It wasn’t that long ago when it was all smiles between the Chinese and Africans. Remember? The headlines were all about “win-win” development, China’s role in helping Africa to rise above its colonial past and investment, lots and lots of Chinese investment. Every year, trade between the two would surge to new, record highs. Those were indeed good days.
Now, things are different. A seemingly never-ending slump in commodity and oil prices is taking its toll on Africa’s export-reliant economies, prompting fears of a new, devastating debt crisis. Chinese trade and investment in Africa are also slowing as the PRC undergoes a profound economic transformation from being a manufacturing-led economy to one driven by services & consumption.
On the ground, in many parts of Africa, the Chinese are encountering new challenges. PRC peacekeepers are being swept up into the violent conflicts that ravage certain regions of North Africa, Chinese civilians have been the victims of terrorism and there is a growing sense, according to public opinion surveys, that the Chinese are becoming less and less popular on the continent.
While none of this sounds encouraging, a growing number of international policy analysts suggest this may actually be a very important next step in the China-Africa relationship where better, smarter policies emerge from these adversities. Jonathan S. Paris is one of those observers who is researching the rapidly changing Sino-African geopolitical landscape as part of a multi-year study entitled “The Future of China in Africa 2035.”
Paris is an accomplished global affairs scholar with expertise in the Middle East and Southeast Asia. He is Associate Fellow at the International Centre for the Study of Radicalization at King’s College London and a Senior Advisor to the Chertoff Group in Washington, D.C. He is also member of Chatham House in London and the Council on Foreign Relations in the US. Paris joins Eric & Cobus to discuss his current research and why moving on from the Sino-African honeymoon may not be such a bad thing.
About Jonathan Paris:
Jonathan Paris is a London-based specialist on regional political, security and development issues. A long-time Middle East analyst, he has been traveling to the region for 50 years and was a Middle East Fellow at the Council on Foreign Relations in New York from 1994-2000. Mr. Paris moved to London in 2001 and began writing year-long studies of the future of Saudi Arabia, Iran, Pakistan, Europe and Africa. His current study, which brings him to Beijing and Shanghai in June 2016, is the Future of China in Africa 2035.
Jonathan Paris received his B.A. from Yale University in comparative political and economic systems (Magna Cum Laude, Phi Beta Kappa). He did his graduate work at Stanford Law School from 1975-78 where he studied Chinese law and society (including the barefoot doctor campaign) under Victor Hao Li, the first ethnic Chinese law professor in America.
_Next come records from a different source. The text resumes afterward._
(* ===== verification/QueryBuilder.v ===== *)
(** * From the syntax tree to a search query

    [packages/es/src/query-builder.ts]: the index a [kind:] filter selects, the clause of
    every filter, names resolved to ids with the unresolved ones reported, epochs of
    sequence spaces, and free text.  The theorems give the meaning of the built query on a
    document of any index that obeys the laws of EsQuery.  Tables of the code are read with
    the keys they list; the parser has refused every other value. *)

From stdpp Require Import base list option gmap strings numbers.
From Stdlib Require Import ZArith Lia.
From S2P Require Import Prelude JsString QueryAst Calendar ZonedDay SeqBinding EsQuery.
Open Scope Z_scope.

(** ** Tables *)

Definition TERM_FIELDS (k : QueryKey) : option jstr :=
  match k with
  | repo => Some (js "repository") | author => Some (js "author") | reviewer => Some (js "reviewers")
  | label => Some (js "labels") | base_key => Some (js "base_branch") | head => Some (js "head_branch")
  | state => Some (js "state") | release => Some (js "release_tags")
  | _ => None
  end.

Definition RANGE_FIELDS (k : QueryKey) : option jstr :=
  match k with
  | seq_key => Some (js "merge_seq") | merged => Some (js "merged_at") | created => Some (js "created_at")
  | changed_files => Some (js "changed_files_count") | changed_lines => Some (js "changed_lines")
  | pr_number => Some (js "pr_number") | mnum => Some (js "merge_number")
  | _ => None
  end.

Definition PATH_FIELD : jstr := js "changed_paths".

Definition DERIVED_STATE (v : jstr) : option EsQuery :=
  if jeqb v (js "merged") then Some (q_term (js "state") (ev_str (js "merged")))
  else if jeqb v (js "open") then Some (q_term (js "state") (ev_str (js "open")))
  else if jeqb v (js "closed") then Some (q_term (js "state") (ev_str (js "closed")))
  else if jeqb v (js "reverted") then Some (q_term (js "link_summary.is_reverted") (ev_bool true))
  else None.

Inductive EntityAlias : Set := prs_pull_requests | prs_commits | prs_links | prs_releases.
#[export] Instance EntityAlias_eq_dec : EqDecision EntityAlias.
Proof. solve_decision. Defined.

Definition KIND_ALIAS (v : jstr) : option EntityAlias :=
  if jeqb v (js "pull_request") then Some prs_pull_requests
  else if jeqb v (js "commit") then Some prs_commits
  else None.
Definition sample_input (scope : AccessScope) : FingerprintInput :=
  mkFingerprint (js "repo:acme/pay mnum:1..50") by_merged_at desc scope 3 None (Some 1) (Some (js "main")) None.
Lemma material_identity_witness :
  same_scope (OrgTeamAccessScope [7; 9] [3] [js "public"]) (OrgTeamAccessScope [9; 7] [3] [js "public"]).
Proof.
  apply (material_identity (sample_input (OrgTeamAccessScope [7; 9] [3] [js "public"]))
           (sample_input (OrgTeamAccessScope [9; 7] [3] [js "public"]))).
  1, 2: split; [|split; [intros b [= <-]|discriminate]].
  1, 3: repeat constructor; try discriminate; apply (bool_decide_eq_true_1 _); vm_compute; reflexivity.
  1, 2: apply (bool_decide_eq_true_1 _); vm_compute; reflexivity.
  vm_compute. reflexivity.
Defined.
(** The transaction up to the fence before the commit: the mark [reassigning] is committed on
    its own (by another connection) once the fences have passed. [liveHead] is the head of the
    branch just before the commit. *)
Inductive RepairFence : Set := fence_ok | fence_locked | fence_skipped (reason : jstr).
Definition repair_fence (env : Env) (space : Space) (a : Analysis) (db : Db) : RepairFence :=
  if negb (locked env) then fence_locked
  else match findSequenceSpace space db with
       | None => fence_skipped (js "sequence_space_missing")
       | Some current =>
         if negb (seq_epoch current =? seq_epoch (an_space a)) then fence_skipped (js "epoch_moved")
         else if negb (bool_decide (head_sha current = head_sha (an_space a)))
         then fence_skipped (js "head_moved")
         else fence_ok
       end.

(** [from]: the last commit whose number was verified. *)
Definition repair_from (a : Analysis) : option jstr :=
  if divergedAtSeq a =? 1 then None else an_actual a !! Z.to_nat (divergedAtSeq a - 2).

Definition repair_tx (env : Env) (g : CommitGraph) (liveHead : result Thrown (option jstr)) (space : Space)
    (a : Analysis) (correlationId : jstr) (db0 : Db) : TxEnd RepairOutcome :=
  let oldEpoch := seq_epoch (an_space a) in
  let affected := countAbove space oldEpoch (divergedAtSeq a - 1) db0 in
  match ('(db, newEpoch) ← bumpEpoch space db0;
         '(db, _) ← (if 1 <? divergedAtSeq a
                     then copySequencesUpTo space oldEpoch newEpoch (divergedAtSeq a - 1) db
                     else Ok (db, 0));
         commits ← firstParentCommits g (repair_from a) (an_head a);
         let numbered := numberCommits (divergedAtSeq a - 1) commits in
         db ← write_numbered env space newEpoch numbered db;
         live ← liveHead;
         Ok (db, newEpoch, commits, live)) with
  | Err e => RollbackStale (graphReason e)
  | Ok (db, newEpoch, commits, live) =>
    if negb (bool_decide (live = Some (an_head a))) then Rollback (r_skipped (js "head_moved"))
    else
    let toSeq := divergedAtSeq a - 1 + Z.of_nat (length commits) in
    match (db ← advanceHead space (an_head a) toSeq db;
           let db := requestMergeNumberReconcile (clocks env) space newEpoch
                       (js "sequence_reassigned") correlationId db in
           let db := requestProjection (clocks env) space newEpoch full (js "sequence_repaired")
                       correlationId db in
           Ok (requeueChainChangedCommitLinks (Work.now (clocks env)) (fst space)
                 (listChangedCommitsBetweenEpochs space oldEpoch newEpoch db) db)) with
    | Err e => RollbackStale (graphReason e)
    | Ok db => Commit db (repaired oldEpoch newEpoch (divergedAtSeq a) toSeq (an_head a) affected)
    end
  end.

(** One call from start to end with nobody in between. *)
Definition repairSequence (env : Env) (g : CommitGraph) (liveHead : result Thrown (option jstr))
    (space : Space) (correlationId : jstr) (db : Db) : Db * RepairOutcome :=
  match repair_analyse env g space correlationId db with
  | inl r => r
  | inr a =>
    match repair_fence env space a db with
    | fence_locked => (db, r_locked)
    | fence_skipped reason => (db, r_skipped reason)
    | fence_ok =>
      let marked := markReassigning space db in
      match repair_tx env g liveHead space a correlationId marked with
      | Commit db o => (db, o)
      | Rollback o => (restoreSequenceState space (space_state (an_space a)) (last_error (an_space a)) marked, o)
      | RollbackStale reason => (markStale space reason marked, r_stale reason)
      end
    end
  end.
He practiced international law in Singapore from 1980-1983 where he focused on Indonesia, leading to the later co-authorship of his first book, The Politics of Post-Suharto Indonesia (CFR/Brookings 1998).
A former Senior Associate Member of St. Anthony’s College, Oxford and lecturer at Yale University Department of Political Science, he is currently a member of the Advisory Board of the Global Diplomatic Forum in London, Associate Fellow of the International Centre for the Study of Radicalization at King’s College London, and Senior Advisor to the Chertoff Group in Washington, D.C. He is a member of the IISS and Chatham House in London and the Council on Foreign Relations in the US.